BEGIN THE DATA

(** X15: a registration by an anonymous visitor under a name not in use is
    found again by that name, with the survey and administrator flags unset
    and the default avatar; every user there before is still there,
    unchanged, and no other table changes. *)
Theorem X15_register_then_find
    (generate_password_hash : string → string → string)
    (db : DB) (sess : Session) (form : Form) (salt name password : string) :
  load_user db sess = None →
  form_get form "username" = Some name →
  form_get form "password" = Some password →
  user_by_name db name = None →
  let registered :=
    register generate_password_hash db sess POST form salt in
  res_out registered = Redirect url_survey
  ∧ user_by_name (res_db registered) name
    = Some (next_id (user_table db),
            {| username := name;
               password_hash := generate_password_hash password salt;
               has_completed_survey := false; is_admin := false;
               bio := None; avatar_path := "default.jpg" |})
  ∧ (∀ id u, user_table db !! id = Some u →
       user_table (res_db registered) !! id = Some u)
  ∧ with_users (res_db registered) (user_table db) = db.
Proof.
  intros Hanon Hname Hpw Hfree registered. unfold registered.
  rewrite (register_new_user _ _ _ _ _ _ _ Hanon Hname Hpw Hfree). simpl.
  split_and!; [done| | |by destruct db].
  - by apply (user_by_name_insert db
                {| username := name;
                   password_hash := generate_password_hash password salt;
                   has_completed_survey := false; is_admin := false;
                   bio := None; avatar_path := "default.jpg" |}).
  - intros id u Hrow. rewrite lookup_insert_ne; [done|].
    intros <-. by rewrite next_id_fresh in Hrow.
Qed.
(** X5. [gst_eglglessink_stop] on a sink whose render thread has not
    left its loop: the queue is set flushing (its items stay), the
    condition is broadcast under the render lock, the thread is joined
    after it has run the teardown, and the sink's own window, if it has
    created one, is destroyed.  The call returns TRUE with every
    EGL/GLES resource released, no configured caps, no current caps, no
    thread, no window in use, and [last_flow] GST_FLOW_WRONG_STATE
    whatever it was; a window handed over by the application stays
    known to the sink. *)
Theorem stop_joins_thread_and_releases_resources
  (lib : GstVideoLib) (be : Backend) (status : ThreadStatus) (s : GstEglGlesSink) :
  object_lock s = false ->
  display (eglglesctx s) <> 0 ->
  thread s = true ->
  status <> ThreadExited ->
  exists s',
    gst_eglglessink_stop lib be status s
    = Ok true s'
        ([EvSetFlushing true; EvRenderLock; EvRenderCondBroadcast;
          EvRenderUnlock; EvThreadJoin]
         ++ teardown_trace s
         ++ (if using_own_window s
             then [EvDestroyNativeWindow (used_window (eglglesctx s))] else []))
    /\ flushing (queue s') = true
    /\ items (queue s') = items (queue s)
    /\ thread s' = false
    /\ last_flow s' = GST_FLOW_WRONG_STATE
    /\ current_caps s' = None
    /\ configured_caps s' = None
    /\ torn_down s'
    /\ used_window (eglglesctx s') = 0
    /\ have_window s' = (if using_own_window s then false else have_window s)
    /\ object_lock s' = false.
Proof.
  intros Hlock Hdpy Hth Hstatus.
  destruct (stop_run lib be status s Hlock Hdpy)
    as (s' & tr & Hrun & Htr & Hq & Hth' & Hflow & Hcur & Hused & Hwin & _
        & Hlock' & _ & _ & _ & Htorn).
  destruct (Htorn Hth Hstatus) as (Ht & Hcc).
  exists s'. split.
  - rewrite Hrun, Htr, Hth. f_equal.
    destruct status; [reflexivity | now elim Hstatus | reflexivity].
  - rewrite Hq. repeat split; auto; apply Ht.
Qed.
(** The state [GoogleScraper(...)] leaves when the browser starts. *)
Definition constructed (q : string) (n : Z) (d : WebDriver) (s : State)
    : State :=
  mkState (mkGoogleScraper q n [] d) (trace s) (files s) (open_error s)
    (write_error s).

(** The two prompts. *)
Definition prompted (s : State) : State :=
  emit (Input "Enter number of scrolls (default 2): ")
    (emit (Input "Enter search query: ") s).

(** The state after the scroll count is read, and the count. *)
Definition counted (py : Builtins) (line2 : string) (s : State) : State :=
  snd (read_num_scrolls py line2 (prompted s)).

Definition typed_scrolls (py : Builtins) (line2 : string) (s : State) : Z :=
  match fst (read_num_scrolls py line2 (prompted s)) with
  | Ok n => n
  | Raise _ => 2
  end.

(** The state in which the script calls [scrape], once Chrome has
    started as [d]. *)
Definition launched (py : Builtins) (d : WebDriver) (line1 line2 : string)
    (s : State) : State :=
  constructed (str_strip py line1) (typed_scrolls py line2 s) d
    (counted py line2 s).

(** Several events at once. *)
Definition emits (evs : list event) (s : State) : State :=
  mkState (self s) (trace s ++ evs) (files s) (open_error s)
    (write_error s).

(** A line of [n] nines. *)
Fixpoint nines (n : nat) : string :=
  match n with
  | O => EmptyString
  | S n' => String "9" (nines n')
  end.

(** ** Faulty pages and browsers *)

Module Faulty.

Definition stale : exn :=
  mkExn StaleElementReferenceException
    "Message: stale element reference".

Definition timeout : exn :=
  mkExn TimeoutException "Message: timeout".

(** A container that went stale: every look-up in it fails. *)
Definition stale_container : WebElement :=
  Sample.container (Raise stale) (Raise stale) (Raise stale).

(** A container whose title look-up fails on a stale reference, and
    which has no snippet element either. *)
Definition stale_title_no_snippet : WebElement :=
  Sample.container (Raise stale)
    (Ok (Sample.leaf "" (Some "https://rocq-prover.org/")))
    (Raise Sample.no_such_element).

(** A browser that cannot load any page. *)
Definition offline : WebDriver :=
  mkWebDriver (fun _ _ => Raise timeout)
    (fun _ _ _ => Ok Sample.body) (fun _ _ _ => Ok []).

Definition offline_start (q : string) (n : Z) : State :=
  mkState (mkGoogleScraper q n [] offline) [] ∅ (fun _ => None)
    (fun _ => None).

Definition disk_full : exn :=
  mkExn OSError "[Errno 28] No space left on device".

(** One record collected, and a disk that is full after [k] bytes. *)
Definition collected_on_full_disk (k : nat) : State :=
  mkState (mkGoogleScraper "rocq" 2 [Sample.stdlib] (Sample.browser []))
    [] (<["out.csv" := "kept from an earlier run"]> ∅) (fun _ => None)
    (fun _ => Some (k, disk_full)).

Definition no_chrome : exn :=
  mkExn WebDriverException "Message: unable to obtain driver for chrome".

End Faulty.

(** What the terminal sees: a printed line or a prompt. *)
Definition is_terminal (ev : event) : bool :=
  match ev with Print _ | Input _ => true | _ => false end.

Definition init_error (e : exn) : string :=
  "[ERROR]: WebDriver initialization failed: " +:+ str e.

(** A Chrome that starts, and one that does not. *)
Definition chrome_starts (d : WebDriver) : list string -> outcome WebDriver :=
  fun _ => Ok d.
Definition chrome_fails (e : exn) : list string -> outcome WebDriver :=
  fun _ => Raise e.

(** ** Reading a CSV record back *)

Module CsvRead.

(** After an opening quote: the field, and what follows the closing
    quote.  A doubled quote stands for one. *)
Fixpoint quoted (s : string) : option (string * string) :=
  match s with
  | EmptyString => None
  | String c s' =>
      if Ascii.eqb c Csv.dquote then
        match s' with
        | String c' s'' =>
            if Ascii.eqb c' Csv.dquote
            then match quoted s'' with
                 | Some (f, rest) => Some (String Csv.dquote f, rest)
                 | None => None
                 end
            else Some (EmptyString, s')
        | EmptyString => Some (EmptyString, EmptyString)
        end
      else match quoted s' with
           | Some (f, rest) => Some (String c f, rest)
           | None => None
           end
  end.

(** An unquoted field runs up to the next comma or line break. *)
Fixpoint plain (s : string) : string * string :=
  match s with
  | EmptyString => (EmptyString, EmptyString)
  | String c s' =>
      if Ascii.eqb c Csv.comma || Ascii.eqb c Csv.LF
      then (EmptyString, s)
      else let (f, rest) := plain s' in (String c f, rest)
  end.

Definition field (s : string) : option (string * string) :=
  match s with
  | String c s' => if Ascii.eqb c Csv.dquote then quoted s' else Some (plain s)
  | EmptyString => Some (plain s)
  end.

(** What follows must start with [c]. *)
Definition expect (c : ascii) (s : string) : option string :=
  match s with
  | String c' s' => if Ascii.eqb c' c then Some s' else None
  | EmptyString => None
  end.

(** A record of three fields and its line break; what follows it. *)
Definition row3 (s : string) : option (list string * string) :=
  match field s with
  | None => None
  | Some (f1, s1) =>
  match expect Csv.comma s1 with
  | None => None
  | Some s1' =>
  match field s1' with
  | None => None
  | Some (f2, s2) =>
  match expect Csv.comma s2 with
  | None => None
  | Some s2' =>
  match field s2' with
  | None => None
  | Some (f3, s3) =>
  match expect Csv.LF s3 with
  | None => None
  | Some rest => Some ([f1; f2; f3], rest)
  end end end end end end.

End CsvRead.

(** ** A healthy page *)

(** Some access of the loop body fails on this container. *)
Definition fails (result : WebElement) : bool :=
  match first_error result with
  | Some _ => true
  | None => false
  end.

(** Whatever fails on the container is a missing element. *)
Definition only_missing (result : WebElement) : Prop :=
  forall e, first_error result = Some e ->
            class_of e = NoSuchElementException.

(** The warnings of a scan: one for each container on which an access
    fails. *)
Definition warnings (cs : list WebElement) : list event :=
  repeat (Print missing_warning) (length (filter (fun c => fails c = true) cs)).

Definition found_line (cs : list WebElement) : string :=
  "[INFO]: Found " +:+ pretty (length cs) +:+ " search results.".

(** * Properties *)

(** ** Exceptions *)

(** Every class of the model derives from [Exception], so an
    [except Exception] clause lets nothing through. *)
Lemma isinstance_Exception (e : exn) : isinstance e Exception = true.
Proof. destruct e as [[] msg]; reflexivity. Qed.

(** Only [NoSuchElementException] itself is caught by the inner
    handler. *)
Lemma isinstance_NoSuchElement (e : exn) :
  isinstance e NoSuchElementException = true <->
  class_of e = NoSuchElementException.
Proof. destruct e as [[] msg]; vm_compute; split; congruence. Qed.

(** ** Framing: a relation that holds across each statement holds
    across the whole *)

Section Preserves.
Variable R : State -> State -> Prop.
Hypothesis R_refl : forall s, R s s.
Hypothesis R_trans : forall s1 s2 s3, R s1 s2 -> R s2 s3 -> R s1 s3.
(** Removing [l] after one of its entries is removing [l]. *)
Lemma remove_path_absorb (l : list string) (f : string) (t : node) :
  l <> [] ->
  remove_path l (remove_path (l ++ [f]) t) = remove_path l t.
Proof.
  revert t. induction l as [|c l IH]; intros t Hne; [contradiction|].
  destruct t as [|es]; [now destruct l|].
  change ((c :: l) ++ [f])%list with (c :: (l ++ [f]))%list.
  rewrite remove_path_cons_snoc.
  destruct l as [|c' l].
  - simpl. f_equal. unfold remove_entry.
    induction es as [|[k n] es IHes]; simpl; [reflexivity|].
    destruct (String.eqb_spec k c); simpl.
    + destruct (String.eqb_spec k c); [|contradiction]. exact IHes.
    + destruct (String.eqb_spec k c); [contradiction|]. simpl. now f_equal.
  - change (remove_path (c :: c' :: l) (Dir ?x))
      with (Dir (map (fun e => if fst e =? c
                               then (fst e, remove_path (c' :: l) (snd e))
                               else e) x)).
    f_equal. rewrite map_map. apply map_ext. intros [k n]. simpl.
    destruct (String.eqb_spec k c); simpl.
    + destruct (String.eqb_spec k c); [|contradiction].
      f_equal. apply IH. discriminate.
    + destruct (String.eqb_spec k c); [contradiction|reflexivity].
Qed.

Lemma height_child (es : list (string * node)) (f : string) (n : node)
      (fuel : nat) :
  height (Dir es) <= S fuel -> In (f, n) es -> height n <= fuel.
Proof.
  simpl. intros H Hin. apply le_S_n in H.
  apply list_max_le in H. rewrite Forall_forall in H.
  apply (H (height n)). apply in_map_iff. now exists (f, n).
Qed.

Lemma wf_dir (es : list (string * node)) :
  wf (Dir es) = true ->
  forallb proper (map fst es) = true
  /\ NoDup (map fst es)
  /\ forall f n, In (f, n) es -> wf n = true.
Proof.
  simpl. intros H. apply andb_prop in H as [H H3].
  apply andb_prop in H as [H1 H2]. repeat split.
  - rewrite forallb_forall in *. intros x Hx.
    apply in_map_iff in Hx as (e & <- & He). now apply H1.
  - now apply distinct_NoDup.
  - intros f n Hin. rewrite forallb_forall in H3. exact (H3 _ Hin).
Qed.

Lemma wf_tail (e : string * node) (rest : list (string * node)) :
  wf (Dir (e :: rest)) = true -> wf (Dir rest) = true.
Proof.
  cbn [wf forallb map distinct]. rewrite !andb_true_iff. tauto.
Qed.

(** ** Running the monad *)

Lemma bind_ok {A B} (m : M A) (k : A -> M B) (w w' : World) (a : A) :
  m w = (Ok a, w') -> bind m k w = k a w'.
Proof. intros H. unfold bind. now rewrite H. Qed.

Lemma bind_throw {A B} (m : M A) (k : A -> M B) (w w' : World) (e : JsError) :
  m w = (Throw e, w') -> bind m k w = (Throw e, w').
Proof. intros H. unfold bind. now rewrite H. Qed.

Lemma try_catch_ok {A} (m : M A) (h : JsError -> M A) (w w' : World) (a : A) :
  m w = (Ok a, w') -> try_catch m h w = (Ok a, w').
Proof. intros H. unfold try_catch. now rewrite H. Qed.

END THE DATA

§ INSTRUCTIONS TO FOLLOW
Find the word "default" in the data and show each line that holds it.

§ RESULT BELOW
    and the default avatar; every user there before is still there,
               bio := None; avatar_path := "default.jpg" |})
                   bio := None; avatar_path := "default.jpg" |}).
  emit (Input "Enter number of scrolls (default 2): ")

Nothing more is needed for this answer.